The Evangelical Church’s Problem with Mental Health (A Missionary Kid’s Perspective)

I was raised in an ultra-conservative Evangelical family. Both of my parents worked for the missionary organization Cru (formally known as Campus Crusade for Christ), and when I wasn’t interacting with other missionary families, I was at church or my small, private Christian school.

My family and extended family also has a history of mental health issues, something that didn’t hit me until years later when I started dealing with my own declining mental health.

The stigma exists everywhere, but in the Evangelical church, it has a particularly foul stench. Why?

I’m going to attempt to answer that question by delving into six problematic characteristics of conservative Evangelicalism.
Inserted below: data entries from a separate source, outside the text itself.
(** C4, as the code has it: a cookie that is present, validates with the
    issue time [issuedAt] and parses.  With [CookieRefresh] zero nothing is
    re-validated and the clock is not read.  Otherwise the clock is read
    once, and the cookie is stale exactly when the Unix second of
    [now + CookieRefresh] is greater than the Unix second of
    [issuedAt + CookieExpire]: a stale cookie is re-validated by the
    [Validator] and then by the provider's [ValidateToken], and re-issued
    when both accept; a cookie that is not stale is honoured as it is.
    For the stale verdict [now + CookieRefresh > issuedAt + CookieExpire]
    is necessary and a distance of one second is sufficient, which it is
    also necessary when the expiry falls on a whole second; a cookie issued
    at [now - CookieExpire + CookieRefresh] minus one second is stale, plus
    one second it is not. *)
Theorem ProcessCookie_refresh_threshold
    (X : Externals) (clock : nat -> Time) (p : OauthProxy X) (req : Request) (n : nat)
    (c : Cookie) (value : string) (issuedAt : Time) (email user access_token : string) :
  req_Cookie req (CookieKey p) = (Some c, None) ->
  validateCookie X c (CookieSeed p) = (value, issuedAt, true) ->
  parseCookieValue X value (AesCipher p) = (email, user, access_token, None) ->
  let now := clock n in
  let stale :=
    Unix (now + CookieRefresh p) >? Unix (issuedAt + CookieExpire p) in
  (CookieRefresh p = 0 ->
     ProcessCookie X clock p req n = ((email, user, access_token, true), n, [])) /\
  (CookieRefresh p <> 0 -> stale = false ->
     ProcessCookie X clock p req n = ((email, user, access_token, true), S n, [])) /\
  (CookieRefresh p <> 0 -> stale = true ->
     ProcessCookie X clock p req n =
       if Validator p email then
         if ValidateToken (provider p) access_token then
           ((email, user, access_token, true),
            reads_of (SetCookie X clock p req value (S n)),
            CallValidator email :: CallValidateToken access_token
              :: events_of (SetCookie X clock p req value (S n)))
         else ((email, user, access_token, false), S n,
               [CallValidator email; CallValidateToken access_token])
       else ((email, user, access_token, false), S n, [CallValidator email])) /\
  (stale = true -> now + CookieRefresh p > issuedAt + CookieExpire p) /\
  (now + CookieRefresh p >= issuedAt + CookieExpire p + Second -> stale = true) /\
  ((issuedAt + CookieExpire p) mod Second = 0 ->
     (stale = true <-> now + CookieRefresh p >= issuedAt + CookieExpire p + Second)) /\
  (issuedAt = now - CookieExpire p + CookieRefresh p - Second -> stale = true) /\
  (issuedAt = now - CookieExpire p + CookieRefresh p + Second -> stale = false).
Proof.
  intros Hc Hv Hp now stale.
  unfold ProcessCookie. rewrite Hc, Hv, Hp. cbv iota beta.
  split; [|split; [|split; [|split; [|split; [|split; [|split]]]]]].
  - intros ->. reflexivity.
  - intros HR Hs. subst stale now. apply Z.eqb_neq in HR. rewrite HR. cbn [negb].
    unfold bind at 1. unfold time_Now, Add. cbv beta iota. rewrite Hs.
    reflexivity.
  - intros HR Hs. subst stale now. apply Z.eqb_neq in HR. rewrite HR. cbn [negb].
    unfold bind at 1. unfold time_Now, Add. cbv beta iota. rewrite Hs.
    unfold bind, emit, ret, reads_of, events_of. cbn [fst snd app].
    destruct (Validator p email); [|reflexivity].
    destruct (ValidateToken (provider p) access_token); [|reflexivity].
    destruct (SetCookie X clock p req value (S n)) as [[u n'] es]. simpl.
    rewrite app_nil_r. reflexivity.
  - apply Unix_gt_necessary.
  - apply Unix_gt_sufficient.
  - apply Unix_whole_second.
  - intros ->. apply Unix_gt_sufficient. lia.
  - intros ->. subst stale. rewrite Z.gtb_ltb. apply Z.ltb_ge.
    unfold Unix. apply Z.div_le_mono; unfold Second; lia.
Qed.

(** C4 one second inside the threshold: the cookie is re-validated and
    re-issued. *)
Lemma ProcessCookie_refresh_threshold_witness :
  let E := 3600 * Second in
  let R := 600 * Second in
  let now := 5000 * Second in
  let X := fixture_externals (now - E + R - Second) in
  let p := fixture_proxy (now - E + R - Second) E R false false [] in
  let req := get "/app" ∅ [session_cookie "user@example.com"] in
  value_of (ProcessCookie X (fun _ => now) p req 0%nat)
    = ("user@example.com", "user@example.com", "token-of-user@example.com", true) /\
  In (CallValidator "user@example.com")
     (events_of (ProcessCookie X (fun _ => now) p req 0%nat)).
Proof.
  intros E R now X p req.
  destruct (ProcessCookie_refresh_threshold X (fun _ => now) p req 0%nat
              (session_cookie "user@example.com") "user@example.com"
              (now - E + R - Second)
              "user@example.com" "user@example.com" "token-of-user@example.com"
              eq_refl eq_refl eq_refl)
    as (_ & _ & Hstale & _ & _ & _ & Hbefore & _).
  rewrite Hstale.
  - split; [reflexivity|]. left. reflexivity.
  - vm_compute. discriminate.
  - apply Hbefore. reflexivity.
Defined.
(** * extsort.c: the on-disk sort of bcftools, embedded and verified

    The engine buffers fixed-size records, spills sorted runs to anonymous
    temporary files, and merges the runs through a binary heap.  The file
    follows extsort.c function by function: [extsort_alloc], [extsort_set],
    [extsort_init], [_buf_flush], [extsort_push], [_blk_read],
    [extsort_sort], [extsort_shift].

    Conventions of the embedding
    - [size_t] values are integers reduced modulo 2^64 ([wrap_size]); the
      conversion to [int] is [to_int].  An LP64 target is assumed, so
      [sizeof(void* )] is 8.
    - [nbuf], [nblk] and the heap's [ndat] count live cells of arrays that
      the process holds in memory; they are the lengths of the lists that
      model those arrays.  The pointer [buf] is NULL or points to an array
      with room for [mbuf] cells, of which the first [nbuf] are live.
    - a record is the byte string behind the pointer handed to
      [extsort_push]; the comparator reads the records it is given.
    - the temporary file behind [blk->fd] belongs to one block only (it is
      created by [mkstemp] and unlinked at once), so its bytes and its
      offset are kept beside the descriptor.  Reads and writes on it behave
      as on a regular file; failures of the operating system are outside
      the model.
    - [error(...)] and a failing [assert] abort the process: [Fatal]
      (assertions are compiled in).  A call or a dereference through NULL
      is [Undefined]. *)

From Stdlib Require Import ZArith List Lia Bool Permutation Sorted Arith.
From Stdlib.Strings Require Import Byte.
From Stdlib.Strings Require String.
Import String.StringSyntax.
Import ListNotations.
Abbreviation string := String.string.
Delimit Scope string_scope with string.
Open Scope Z_scope.

(** ** Machine arithmetic *)

Definition wrap_size (x : Z) : Z := x mod 2 ^ 64.
Definition to_int (x : Z) : Z := (x + 2 ^ 31) mod 2 ^ 32 - 2 ^ 31.
Definition INT_MAX : Z := 2 ^ 31 - 1.
Definition sizeof_voidp : Z := 8.

(** ** Outcomes of a call *)

Inductive result (A : Type) : Type :=
| Ok (a : A)
| Fatal (msg : string)
| Undefined.
Arguments Ok {A} a.
Arguments Fatal {A} msg%_string.
Arguments Undefined {A}.

Definition bind {A B : Type} (m : result A) (k : A -> result B) : result B :=
  match m with
  | Ok a => k a
  | Fatal s => Fatal s
  | Undefined => Undefined
  end.

Notation "x <- m ;; k" := (bind m (fun x => k))
  (at level 61, m at next level, right associativity).
Notation "' p <- m ;; k" := (bind m (fun x => let p := x in k))
  (at level 61, p pattern, m at next level, right associativity).

(** ** Arrays as lists *)

Fixpoint array_set {A : Type} (l : list A) (i : nat) (x : A) : list A :=
  match l, i with
  | [], _ => []
  | _ :: t, O => x :: t
  | a :: t, S j => a :: array_set t j x
  end.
But, first, a few stories…

For the sake of privacy, I’ve altered them a bit.

She sat in the old Baptist church’s private cemetery with a small, silent crowd of mourners sitting in fold-out chairs. The pastor stood beside the coffin of her family member with his eyes turned down at the Bible in his hands.

What would he say? The manner of death — suicide — hung over the congregants, the family members. His children were present, his brother and sister, his ex-wives, his mother.

The pastor cleared his throat and began to tell stories. He told the story of when the deceased was younger and walked from his country home to church because he didn’t want to miss a sermon. He spoke of the kindness in his heart.

Then, he said: “Make no mistake. His soul belongs to God, and we will see him again.

A girl lies awake in bed with the covers pulled up to her neck, too terrified to move. She imagines the invisible beings — demons — creeping towards her in the dark, touching her heart, whispering things in her ears.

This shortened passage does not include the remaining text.